I was still thrown off guard by the book. Not by the offered solutions, which were pragmatic and useful; not by the degree the authors seem to understand the topic. By the pervasiveness of the problem.

Sixty-two percent of the students of Bristol, Virginia, receive free or reduced school lunch.  Okay.

Five percent of the students of Bristol, Virginia, are homeless.

"Homeless" in this instance doesn't mean sleeping on the streets. It mostly means doubling up with family members or friends, or sleeping in a car. And at first I had the audacity to think, "Well, five percent, that's kind of small."

Except that in a classroom of 20 kids, it's one child. It's every classroom in the school system having one child who doesn't have a regular place to go to after school, to eat, to do homework, to sleep. One child in each room who's probably scared, confused, and whose parents are scared, confused, desperate.
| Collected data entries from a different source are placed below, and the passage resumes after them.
(** [T(args...)] for an object at [dst]; gives the value of the new object. *)
Definition construct_value (a : Args) (dst : Loc) : M T :=
  match a with
  | ByCopy (RExt v) =>
      h ← gets log;
      if copy_ctor_throws h v then throw
      else (emit (EvCopyCtor Ext dst);; ret v)
  | ByCopy (RSlot q) =>
      v ← read_slot q;
      h ← gets log;
      if copy_ctor_throws h v then throw
      else (emit (EvCopyCtor (loc_of q) dst);; ret v)
  | ByMove (RExt v) =>
      h ← gets log;
      if move_ctor_throws h v then throw
      else (emit (EvMoveCtor Ext dst);; ret v)
  | ByMove (RSlot q) =>
      v ← read_slot q;
      h ← gets log;
      if move_ctor_throws h v then throw
      else (write_slot q (Some (moved_from v));;
            emit (EvMoveCtor (loc_of q) dst);; ret v)
  | FromArgs (Some v) => emit (EvArgsCtor dst);; ret v
  | FromArgs None => throw
  end.

(** [new (dst) T(args...)] *)
Definition placement_new (dst : Ptr) (a : Args) : M unit :=
  v ← construct_value a (loc_of dst);
  write_slot dst (Some v).

(** ** Algorithms of [<memory>] and [<algorithm>] *)

(** [std::destroy_n(first, n)] *)
Fixpoint destroy_n (first : Ptr) (n : nat) : M unit :=
  match n with
  | 0 => ret tt
  | S n' => destroy_at first;; destroy_n (ptr_add first 1) n'
  end.

(** The three [uninitialized_*_n] share one shape: a loop constructing at
    [cur] from [first], inside a [try] whose handler destroys [result, cur)
    and rethrows.  Only the construction can throw, so the handler is put
    around it; [done] is [cur - result]. *)
Fixpoint uninitialized_n (construct : Ptr → Ptr → M unit)
    (first : Ptr) (n : nat) (result : Ptr) (done : nat) : M unit :=
  match n with
  | 0 => ret tt
  | S n' =>
      try_catch (construct first (ptr_add result done))
                (destroy_n result done;; throw);;
      uninitialized_n construct (ptr_add first 1) n' result (S done)
  end.

(** [std::uninitialized_copy_n(first, n, result)] *)
Definition uninitialized_copy_n (first : Ptr) (n : nat) (result : Ptr) : M unit :=
  uninitialized_n copy_construct first n result 0.

(** [std::uninitialized_move_n(first, n, result)] *)
Definition uninitialized_move_n (first : Ptr) (n : nat) (result : Ptr) : M unit :=
  uninitialized_n move_construct first n result 0.

(** [std::uninitialized_value_construct_n(first, n)] *)
Definition uninitialized_value_construct_n (first : Ptr) (n : nat) : M unit :=
  uninitialized_n (λ _ dst, value_construct dst) first n first 0.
Yesterday afternoon my daughter's high school tennis team played Bristol Virginia high. It was so pleasing to watch them--a nice multiracial group, all athletic and fierce, but also all good competitors. My daughter and her opponent congratulated each other on especially good shots. I thought of how much I love to see girls playing sports. Studies show that girl athletes are less likely to become pregnant as a teen and more likely to graduate high school, two things which greatly decrease the chances of someone ending up poor.

Then I thought of that homeless child in the classroom. Maybe she's athletic. Maybe she'd be great at tennis. For all I know she could give tennis a try in her freshman P.E. class, and the city has free courts she could practice on. I don't know where she'd get a racket or a regular supply of tennis balls, but let's give her those, too. The high school will give her a uniform if she makes the team.

But who's going to take her to practice?It's not going to be a priority for her family. Her family doesn't have a home. They may or may not have a car. If they have one, they won't have money to spend on gas for tennis practice. That car is for getting to work. Speaking of work, the odds are that her parent or parents are working, albeit at minimum wage, twenty-five hours a week. It's quite likely that they have to work strange shifts, three hours here, three hours there, and if there are younger siblings our girl has to be available to look after them, which will also rule out being on a team.

This morning I read this.

I wish I knew what to do for that homeless child. We keep fighting this at FIA. We fight and fight, but the problem is so large. The current federal poverty level is $23,850 for a family of four.

1 comment:

  1. I thought your "hometown" was Fort Wayne.